Correspondance : Tome 18, août 1863 – décembre 1864 PDF

Soutenu par quelques critiques, comme Charles Baudelaire et Jules-Antoine Castagnary, son œuvre, qui ne peut être réduite à l’épisode correspondance : Tome 18, août 1863 – décembre 1864 PDF réalisme pictural, contient en germe la plupart des courants modernistes de la fin de son siècle. Individualiste, revendiquant son autodidactisme et son terroir, Courbet était un amoureux des forces de la nature et des femmes. S’il a mené quelques combats, notamment contre la religiosité, la mauvaise foi et le mépris des paysans et des travailleurs manuels, la fin de sa vie le montre tout entier face aux éléments du paysage. Rarement un peintre avait, de son vivant, essuyé autant d’insultes.


Cette édition monumentale de la Correspondance de George Sand apporte des documents sans nombre à l’histoire du xixe siècle, l’histoire littéraire, l’histoire des idées et fournit des informations de première main sur les contemporains.

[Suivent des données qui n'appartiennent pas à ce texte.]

(** * Personal Analytics & Habit Tracker: the state logic of [src/app/page.tsx]

    The page component keeps six React state cells ([streak], [lastCheckin],
    [todayComplete], [notification], [reminders], [habits]), three event
    handlers ([handleHabitChange], [updateHabitGoal], [handleCheckIn]) and
    two timer callbacks ([checkNewDay], [checkMissedHabits]).  This file
    embeds them as programs of a small state/log/error monad and proves the
    properties the specification states about them.

    Modelling conventions.
    - A JavaScript [number] holding a habit value or a goal is a rational
      ([Q]): the values come from a range input and from
      [parseFloat(..) || 0], so they are finite, and the state logic only
      compares them.  [streak] is an integer ([Z]).
    - Where the page computes with numbers and the rounding of the double
      arithmetic shows in the result (the overall percentage, the weekly
      total and average), every operation rounds to the nearest number of
      53 significant bits, a tie going to the even one ([Double]).  The
      exponent range is not modelled: the numbers of the page are far from
      overflow and from the subnormal range.  The quotients of the bars and
      of the progress text are kept exact; what is stated about them are
      ranges, signs and the two ends, with a margin where a rounded result
      could fall on the other side.
    - A [Date] is the record of the local calendar fields the code reads.
    - A handler reads the values captured by its closure from the state it
      is started in: every handler is re-created when the cells it reads
      change ([useCallback]/[useEffect] dependency lists).
    - An uncaught [TypeError] is the result [None].
    - The display components ([StreakTracker], [HabitSlider], [HabitPanel],
      [GoalCard], [WeeklyActivity]) are embedded as the pure functions of
      the state they compute; their quotients, which can be infinite or
      [NaN], are numbers of [Num.t]. *)

From Stdlib Require Import ZArith QArith Qround Qpower Qabs Lqa List String
  Ascii Bool Lia.
Import ListNotations.

Local Open Scope string_scope.
Local Open Scope list_scope.
Local Open Scope Z_scope.

(** ** JavaScript primitives used by the page *)

Module JS.

(** Comparison operators on finite numbers. *)
Definition le (x y : Q) : bool := Qle_bool x y.
Definition ge (x y : Q) : bool := Qle_bool y x.
Definition lt (x y : Q) : bool :=
  match (x ?= y)%Q with Lt => true | _ => false end.
Definition gt (x y : Q) : bool :=
  match (x ?= y)%Q with Gt => true | _ => false end.

(** [x / y]; [None] stands for a result that is not a finite number
    ([NaN] for [0 / 0], an infinity for the other divisions by zero). *)
Definition div (x y : Q) : option Q :=
  if Qeq_bool y 0 then None else Some (x / y)%Q.

(** [Math.round]: the nearest integer, a tie going up. *)
Definition Math_round (x : Q) : Z := Qfloor (x + (1 # 2))%Q.

(** [arr[i]]: [undefined] ([None]) outside the array. *)
Definition get {A : Type} (arr : list A) (i : Z) : option A :=
  if i <? 0 then None else nth_error arr (Z.to_nat i).

(** [arr.length]. *)
Definition length {A : Type} (arr : list A) : Z :=
  Z.of_nat (List.length arr).

(** [arr.slice(0, e)]: a negative [e] counts from the end. *)
Definition slice0 {A : Type} (arr : list A) (e : Z) : list A :=
  let k := if e <? 0 then Z.max (length arr + e) 0
           else Z.min e (length arr) in
  firstn (Z.to_nat k) arr.

(** [arr.find(p)]. *)
Definition find {A : Type} (p : A -> bool) (arr : list A) : option A :=
  List.find p arr.

(** [s.toLowerCase()] on the ASCII letters; the habit names are ASCII. *)
Definition lower_ascii (c : ascii) : ascii :=
  let n := nat_of_ascii c in
  if (Nat.leb 65 n && Nat.leb n 90)%bool then ascii_of_nat (n + 32) else c.

Fixpoint toLowerCase (s : string) : string :=
  match s with
  | EmptyString => EmptyString
  | String c r => String (lower_ascii c) (toLowerCase r)
  end.

(** [arr.map(f)] for an [f] that can throw: the first exception aborts. *)
Fixpoint mapThrow {A B : Type} (f : A -> option B) (arr : list A)
  : option (list B) :=
  match arr with
  | [] => Some []
  | a :: r =>
      match f a with
      | None => None
      | Some b =>
          match mapThrow f r with
          | None => None
          | Some bs => Some (b :: bs)
          end
      end
  end.

End JS.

Commune de Paris de 1871, il est accusé d’avoir fait renverser la colonne Vendôme, et condamné à la faire relever à ses propres frais. Reconsidérée depuis les années 1970, notamment par la critique anglo-saxonne qui lui donne ses premiers véritables biographes, son œuvre vigoureuse et sans compromis, éclairée par l’exploration de ses écrits privés qui révèle un être lucide, subtil et sensible, ne cesse d’entretenir avec notre modernité des rapports intimes, souvent surprenants. J’ai étudié, en dehors de tout système et sans parti pris, l’art des anciens et l’art des modernes. Je n’ai pas voulu plus imiter les uns que copier les autres. J’ai voulu tout simplement puiser dans l’entière connaissance de la tradition le sentiment raisonné et indépendant de ma propre individualité. Cependant, alors que Courbet se plaint de sa vie encasernée dans les murs du collège, ses parents le font loger chez un particulier. La mère de Gustave demande donc à ce parent d’accueillir son fils à Paris.

Logé dans un premier temps chez François-Julien Oudot à Versailles où se cotoient des bourgeois assez mondains et ouverts d’esprit, il commence ses études de droit, vivant d’une pension que lui versent ses parents. L’année 1839-1840 est déterminante : Courbet délaisse son droit au profit de la peinture. Courbet se rend, comme tout étudiant en art de son époque, au musée du Louvre pour y copier les maîtres, activité qu’il poursuivra tout au long des années 1840. Il est admiratif du clair-obscur hollandais, de la sensualité vénitienne et du réalisme espagnol. Courbet est un œil, il a un sens unique de l’alchimie visuelle. Les deux amis descendent en bateau la Seine depuis Paris jusqu’au Havre, explorant les rives. Je suis enchanté de ce voyage qui m’a développé beaucoup les idées sur différentes choses dont j’avais besoin pour mon art.

Nous avons vu les beaux bâtiments qui la parcourent. C’est trop attrayant, on se sent entraîné, on voudrait partir voir le monde entier. Il a quitté Versailles pour loger dans une chambre au 4 rue Saint-Germain-des-Prés, puis une autre au 28 rue de Buci. Beaucoup de ses premières toiles ont à ce jour disparu. C’est la première fois, le jeune peintre est très fier, il l’annonce à ses parents :  Je suis enfin reçu à l’exposition, ce qui me fait le plus grand plaisir. Ce n’est pas le tableau que j’ai le plus désiré qui fût reçu mais c’est égal, c’est tout ce que je demande car le tableau qu’ils m’ont refusé n’était pas fini.

Ils m’ont fait l’honneur de me donner une fort belle place à l’exposition ce qui me dédommage. Ce chien est un épagneul qu’il décrivait ainsi deux ans plus tôt :  J’ai maintenant un superbe petit chien anglais noir, un épagneul pur sang qui m’a été donné par un de mes amis, il fait l’admiration de chacun et il est beaucoup plus fêté que moi chez mon cousin. D’autres autoportraits ont précédé, d’autres vont suivre, où il se représente en homme amoureux aux côtés d’une femme, ou frontalement, ou fumant, etc. En 1845, Courbet se cherche encore.